Supplied data:
(** * vehicle-hub: signal stabilisers, snapshot builders and the hub loop

    A shallow embedding of the Python sources

      - [src/vehicle_state/stabilizers.py]  (HoldLatch, FlashDetector, EMA, OutlierClamp)
      - [src/vehicle_state/mapping.py]      (AnalogMap, PinMap, normalize_analog)
      - [src/vehicle_state/transformer.py]  (VehicleStateTransformer)
      - [src/vehicle_hub.py]                (VehicleStateBuilder, state_pump, ws_handler, main,
                                             _pick_serial_port, serial_reader_task)

    Conventions.
      - Python [int] is [Z]; millisecond clocks are [Z] and every function that
        reads a clock in the source takes the reading as an argument.
      - Python [float] is an abstract type [F] with the operations the sources
        use (class [PyNum]); a theorem stated over [F] holds for any
        implementation of them.  [QNum] is the exact-rational implementation
        used to run the examples and to state the few properties of exact
        arithmetic.
      - A method that mutates [self] returns the new object next to its result.
      - A raised exception is [None]; mutations done before the raise are kept.
      - JSON values and Python dicts with string keys are [pyval] and
        [gmap string pyval]. *)

From Stdlib Require Import ZArith QArith Qround Lia Lqa Bool Ascii.
From stdpp Require Import gmap strings list fin_maps sorting.

Set Warnings "-register-all".
Open Scope Z_scope.

(* ===================================================================== *)
(** * Python numbers *)
(* ===================================================================== *)

(** The float operations and the two string parsers of the Python runtime that
    the sources rely on.  [None] stands for a raised exception. *)
Class PyNum (F : Type) := {
  f_lit    : Q → F;               (* the float written as a decimal literal *)
  f_of_int : Z → option F;        (* float(i), int-with-float arithmetic: OverflowError *)
  f_to_int : F → option Z;        (* int(x): truncation; ValueError/OverflowError on nan/inf *)
  f_of_str : string → option F;   (* float(s): ValueError *)
  int_of_str : string → option Z; (* int(s): ValueError *)
  f_add : F → F → F;
  f_sub : F → F → F;
  f_mul : F → F → F;
  f_div : F → F → F;              (* only ever used with a non-zero divisor *)
  f_neg : F → F;
  f_ltb : F → F → bool;
  f_leb : F → F → bool;
  f_round : nat → F → F;          (* round(x, ndigits) *)
  f_nonzero : F → bool            (* bool(x) *)
}.

(** Built-in [min] and [max] on two floats: the first argument wins ties. *)
Definition py_min {F} `{PyNum F} (a b : F) : F := if f_ltb b a then b else a.
Definition py_max {F} `{PyNum F} (a b : F) : F := if f_ltb a b then b else a.

(** ** Exact rationals as floats *)

Definition Q_trunc (q : Q) : Z := Z.quot (Qnum q) (Z.pos (Qden q)).

(** Round half to even to [n] decimal places. *)
Definition Q_round (n : nat) (q : Q) : Q :=
  let s := inject_Z (10 ^ Z.of_nat n) in
  let m := Qmult q s in
  let lo := Qfloor m in
  let r := Qminus m (inject_Z lo) in
  let k := match Qcompare r (1 # 2) with
           | Lt => lo
           | Gt => lo + 1
           | Eq => if Z.even lo then lo else lo + 1
           end in
  Qred (Qdiv (inject_Z k) s).

Definition digit_of_ascii (c : ascii) : option Z :=
  let n := Z.of_nat (nat_of_ascii c) in
  if (48 <=? n) && (n <=? 57) then Some (n - 48) else None.

Fixpoint digits_to_Z (acc : Z) (s : string) : option Z :=
  match s with
  | EmptyString => Some acc
  | String c s' =>
      match digit_of_ascii c with
      | Some k => digits_to_Z (10 * acc + k) s'
      | None => None
      end
  end.

(** Plain decimal integers with an optional sign. *)
Definition Z_of_decimal (s : string) : option Z :=
  match s with
  | EmptyString => None
  | String "-"%char (String c r) => Z.opp <$> digits_to_Z 0 (String c r)
  | String "+"%char (String c r) => digits_to_Z 0 (String c r)
  | _ => digits_to_Z 0 s
  end.

#[export] Instance QNum : PyNum Q := {
  f_lit q := Qred q;
  f_of_int z := Some (inject_Z z);
  f_to_int q := Some (Q_trunc q);
  f_of_str s := inject_Z <$> Z_of_decimal s;
  int_of_str := Z_of_decimal;
  f_add a b := Qred (Qplus a b);
  f_sub a b := Qred (Qminus a b);
  f_mul a b := Qred (Qmult a b);
  f_div a b := Qred (Qdiv a b);
  f_neg a := Qred (Qopp a);
  f_ltb a b := match Qcompare a b with Lt => true | _ => false end;
  f_leb a b := match Qcompare a b with Gt => false | _ => true end;
  f_round := Q_round;
  f_nonzero a := negb (Qnum a =? 0)
}.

Assignment: Could you restate word for word the lines above from the one containing "Definition Z_of_decimal (s" through the one containing "f_of_str s := inject_Z <$> Z_of_decimal s;", both included, and nothing else?

The completed task:
Definition Z_of_decimal (s : string) : option Z :=
  match s with
  | EmptyString => None
  | String "-"%char (String c r) => Z.opp <$> digits_to_Z 0 (String c r)
  | String "+"%char (String c r) => digits_to_Z 0 (String c r)
  | _ => digits_to_Z 0 s
  end.

#[export] Instance QNum : PyNum Q := {
  f_lit q := Qred q;
  f_of_int z := Some (inject_Z z);
  f_to_int q := Some (Q_trunc q);
  f_of_str s := inject_Z <$> Z_of_decimal s;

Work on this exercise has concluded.